Another reason buying from a bait shop might not work out for you is that they are used to selling small quantities of worms as bait. It is common to buy a dozen or multiples of a dozen worms at a time. You’ll need much more when you set up your worm bin, so buying from a bait shop could work out being expensive.

When buying compost worms, you need a much larger quantity, and it is normally cheaper to buy them by the pound. So, unless you don’t have any other option, buy your worms from a local worm farmer or from an online supplier.

Getting Worms from Friends or Family

Another way to get worms for composting is to talk to friends and family who already compost.

Their worm population will double approximately every 90 days. So, if you have friends and family who compost, it won’t take long for them to be in a position where they can harvest some worms for you.

They will more than likely be happy to give you the worms that you need to get started.

Where Can I Buy Red Wigglers?

When buying composting worms it is best to use their Latin name. The problem is that they may have different common names, depending on where you live. The same common name may even refer to different species in various locations. For instance, Red Wigglers are often also known as Redworm, Brandling worm, and Tiger worm. However, the names Red Worms and Tiger Worms normally refer to Lumbricus rebellus and Eisenia andreia respectively.

When looking for Red Wigglers check that you are being offered Eisenia fetida. Although Eisenia andreia are about the same size and frequently mistaken for Red Wigglers.

Now that you know the Latin name you are looking for, check local suppliers or go online. One of the easiest ways to buy Red Wigglers is to get them from Amazon. You will find a few suppliers offering various quantities, including Uncle Jim’s Worm Farm, the USA’s number 1 supplier of composting worms.

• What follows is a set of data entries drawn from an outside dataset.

(** * Invoicing and cash reconciliation core of the bus operations platform

    Shallow embedding of the business logic of [operations/models.py],
    [operations/services.py] and of the cash and voiding views of
    [operations/views.py], with the forms of [operations/forms.py] they use.

    - Money is Python's [decimal.Decimal] under the default context
      (28 significant digits, ROUND_HALF_EVEN); a DecimalField column keeps
      two decimal places.
    - Database tables are lists of rows in insertion order; a queryset is a
      filtered and ordered list; aggregates are exact.
    - Operations that raise return a [result]; a [Raise] out of an atomic
      service or of a view leaves the database as it was.
    - [timezone.now()] is one instant [now] per operation; today's date is
      [hoy]. *)

From Stdlib Require Import ZArith List String Ascii Bool Lia Znumtheory.
From Equations Require Import Equations.
Import ListNotations.
Open Scope Z_scope.

(* ===================================================================== *)
(** ** Exceptions *)
(* ===================================================================== *)

Inductive Error : Type :=
| ValueError (msg : string)
| IndexError
| DoesNotExist
| MultipleObjectsReturned
| InvalidOperation.

Inductive result (A : Type) : Type :=
| Ok (a : A)
| Raise (e : Error).
Arguments Ok {A} a.
Arguments Raise {A} e.

Definition bind {A B : Type} (r : result A) (k : A -> result B) : result B :=
  match r with
  | Ok a => k a
  | Raise e => Raise e
  end.

Notation "'do' x <- r ; k" := (bind r (fun x => k))
  (at level 10, x name, r at level 100, k at level 200).

(* ===================================================================== *)
(** ** decimal.Decimal, default context *)
(* ===================================================================== *)

(** A finite decimal [coef * 10 ^ expo].  The sign lives in [coef]; NaN,
    infinities and the negative zero cannot be stored in a DecimalField and
    are left out.  Exponents of this application stay far away from the
    context limits Emin/Emax, which are not modelled. *)
Record Decimal : Type := mkDec { coef : Z; expo : Z }.

Module Dec.

(** [getcontext().prec] *)
Definition prec : Z := 28.

(** [len(str(n))] for [0 <= n]. *)
Fixpoint ndigits_fuel (fuel : nat) (n : Z) : Z :=
  match fuel with
  | O => 1
  | S f => if n <? 10 then 1 else 1 + ndigits_fuel f (n / 10)
  end.

Definition ndigits (n : Z) : Z := ndigits_fuel (Z.to_nat (Z.log2 n)) n.

(** ROUND_HALF_EVEN: drop the last [k] digits of [0 <= n]. *)
Definition round_half_even (n k : Z) : Z :=
  let q := n / 10 ^ k in
  let r := n mod 10 ^ k in
  if (2 * r >? 10 ^ k) || ((2 * r =? 10 ^ k) && Z.odd q) then q + 1 else q.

How Much Do Red Wigglers Cost?

If you intend to buy your Red Wigglers from bait or tackle shops you’ll probably end up paying about $2 for dozen worms. But a dozen worms, even if they reproduce prolifically, will take a long time to grow your colony to a point where it can produce a significant amount of vermicompost.

You need about a pound or approximately 1,000 Red Wigglers to establish a wormery. So, you will pay about $83 for a pound of Red Wigglers from a tackle or bait shop.

A further complication is that some tackle shop staff may not know one species of worm from another. So, you could end up buying European or African Night Crawlers instead of Red Wigglers.

A better option is to buy your worms online. You will end up paying between $55 and $85 for a pound of Red Wigglers and you should get the worms you expect.